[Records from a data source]
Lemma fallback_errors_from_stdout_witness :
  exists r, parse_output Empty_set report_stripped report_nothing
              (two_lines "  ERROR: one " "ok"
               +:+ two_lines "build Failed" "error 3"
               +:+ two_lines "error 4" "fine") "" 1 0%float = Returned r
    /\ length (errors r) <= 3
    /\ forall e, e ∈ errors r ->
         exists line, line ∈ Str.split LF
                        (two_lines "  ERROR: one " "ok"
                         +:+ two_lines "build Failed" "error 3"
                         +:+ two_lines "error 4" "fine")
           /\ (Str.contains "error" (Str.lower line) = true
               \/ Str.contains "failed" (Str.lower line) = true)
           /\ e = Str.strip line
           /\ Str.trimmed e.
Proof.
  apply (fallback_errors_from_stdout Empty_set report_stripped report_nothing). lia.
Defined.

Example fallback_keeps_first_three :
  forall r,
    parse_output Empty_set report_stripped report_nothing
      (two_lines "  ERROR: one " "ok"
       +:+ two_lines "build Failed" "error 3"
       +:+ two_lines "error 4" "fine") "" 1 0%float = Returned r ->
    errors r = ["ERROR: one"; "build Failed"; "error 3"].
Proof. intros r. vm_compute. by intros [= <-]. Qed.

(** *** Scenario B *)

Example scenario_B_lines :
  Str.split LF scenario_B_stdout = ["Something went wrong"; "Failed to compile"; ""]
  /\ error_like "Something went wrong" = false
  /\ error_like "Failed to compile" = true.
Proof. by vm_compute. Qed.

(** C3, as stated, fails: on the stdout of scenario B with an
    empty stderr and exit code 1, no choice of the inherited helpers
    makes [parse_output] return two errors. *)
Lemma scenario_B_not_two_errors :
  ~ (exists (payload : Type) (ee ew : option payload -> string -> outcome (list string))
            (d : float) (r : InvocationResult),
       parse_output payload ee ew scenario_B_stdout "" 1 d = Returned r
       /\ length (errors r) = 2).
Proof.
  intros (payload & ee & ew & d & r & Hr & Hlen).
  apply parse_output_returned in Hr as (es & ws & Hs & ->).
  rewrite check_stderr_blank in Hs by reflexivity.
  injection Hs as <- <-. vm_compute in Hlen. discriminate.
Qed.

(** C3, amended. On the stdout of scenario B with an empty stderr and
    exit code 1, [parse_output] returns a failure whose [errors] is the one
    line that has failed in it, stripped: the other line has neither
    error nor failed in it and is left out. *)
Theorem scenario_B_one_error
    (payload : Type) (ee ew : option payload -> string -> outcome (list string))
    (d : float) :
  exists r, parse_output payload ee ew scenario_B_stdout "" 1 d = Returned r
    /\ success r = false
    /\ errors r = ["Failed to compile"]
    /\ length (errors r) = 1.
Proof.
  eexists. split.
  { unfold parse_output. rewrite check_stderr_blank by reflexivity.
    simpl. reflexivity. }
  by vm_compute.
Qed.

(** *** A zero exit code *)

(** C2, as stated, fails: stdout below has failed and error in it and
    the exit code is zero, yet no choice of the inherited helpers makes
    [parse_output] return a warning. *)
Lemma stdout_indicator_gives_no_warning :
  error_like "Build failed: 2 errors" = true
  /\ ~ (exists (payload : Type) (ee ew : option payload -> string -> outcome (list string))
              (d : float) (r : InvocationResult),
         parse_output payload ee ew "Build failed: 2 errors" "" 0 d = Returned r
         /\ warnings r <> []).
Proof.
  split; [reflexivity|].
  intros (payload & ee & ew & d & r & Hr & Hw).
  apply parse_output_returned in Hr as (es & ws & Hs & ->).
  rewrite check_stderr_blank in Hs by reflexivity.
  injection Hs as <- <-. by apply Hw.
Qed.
---
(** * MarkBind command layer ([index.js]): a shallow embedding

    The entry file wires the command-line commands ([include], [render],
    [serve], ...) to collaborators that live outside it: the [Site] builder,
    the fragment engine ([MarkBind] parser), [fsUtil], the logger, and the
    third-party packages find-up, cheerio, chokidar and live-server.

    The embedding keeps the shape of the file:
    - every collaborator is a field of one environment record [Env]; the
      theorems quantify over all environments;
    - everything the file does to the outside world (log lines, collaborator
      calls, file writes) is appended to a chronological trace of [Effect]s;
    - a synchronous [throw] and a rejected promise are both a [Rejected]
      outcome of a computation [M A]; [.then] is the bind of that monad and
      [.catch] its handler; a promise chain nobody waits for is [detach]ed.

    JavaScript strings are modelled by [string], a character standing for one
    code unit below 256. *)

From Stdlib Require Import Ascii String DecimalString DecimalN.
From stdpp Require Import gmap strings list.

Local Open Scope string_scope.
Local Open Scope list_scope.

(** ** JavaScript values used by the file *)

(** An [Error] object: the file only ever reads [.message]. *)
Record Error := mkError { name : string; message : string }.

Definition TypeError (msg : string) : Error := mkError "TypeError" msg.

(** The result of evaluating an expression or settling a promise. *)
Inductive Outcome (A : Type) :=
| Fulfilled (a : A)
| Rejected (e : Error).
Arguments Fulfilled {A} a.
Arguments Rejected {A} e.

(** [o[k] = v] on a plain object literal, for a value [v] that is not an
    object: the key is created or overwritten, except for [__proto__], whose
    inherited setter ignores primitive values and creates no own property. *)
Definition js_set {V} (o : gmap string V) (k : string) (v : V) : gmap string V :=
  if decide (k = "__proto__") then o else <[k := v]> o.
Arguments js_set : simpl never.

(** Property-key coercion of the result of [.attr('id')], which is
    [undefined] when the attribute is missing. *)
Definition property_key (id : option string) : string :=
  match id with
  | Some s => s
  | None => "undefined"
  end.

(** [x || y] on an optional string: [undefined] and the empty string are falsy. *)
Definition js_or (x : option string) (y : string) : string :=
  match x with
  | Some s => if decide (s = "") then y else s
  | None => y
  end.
* * *
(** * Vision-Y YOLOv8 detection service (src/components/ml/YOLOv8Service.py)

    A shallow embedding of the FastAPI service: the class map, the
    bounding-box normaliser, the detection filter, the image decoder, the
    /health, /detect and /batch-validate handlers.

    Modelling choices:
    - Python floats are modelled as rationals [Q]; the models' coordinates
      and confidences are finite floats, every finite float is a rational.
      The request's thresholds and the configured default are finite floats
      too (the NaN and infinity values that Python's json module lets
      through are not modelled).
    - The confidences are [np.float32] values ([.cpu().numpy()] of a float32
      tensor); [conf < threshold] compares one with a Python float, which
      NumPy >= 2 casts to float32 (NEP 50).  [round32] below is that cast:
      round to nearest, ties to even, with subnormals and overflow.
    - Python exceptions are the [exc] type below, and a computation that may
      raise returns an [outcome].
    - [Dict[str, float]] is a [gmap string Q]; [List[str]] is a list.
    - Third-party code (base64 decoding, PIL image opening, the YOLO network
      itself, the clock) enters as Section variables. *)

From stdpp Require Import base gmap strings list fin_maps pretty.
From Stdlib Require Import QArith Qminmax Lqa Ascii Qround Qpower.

▶ _Task details_: Could you return all lines from the records that include the word "gmap"?

▶ _Your solution_:
From stdpp Require Import gmap strings list.
Definition js_set {V} (o : gmap string V) (k : string) (v : V) : gmap string V :=
    - [Dict[str, float]] is a [gmap string Q]; [List[str]] is a list.
From stdpp Require Import base gmap strings list fin_maps pretty.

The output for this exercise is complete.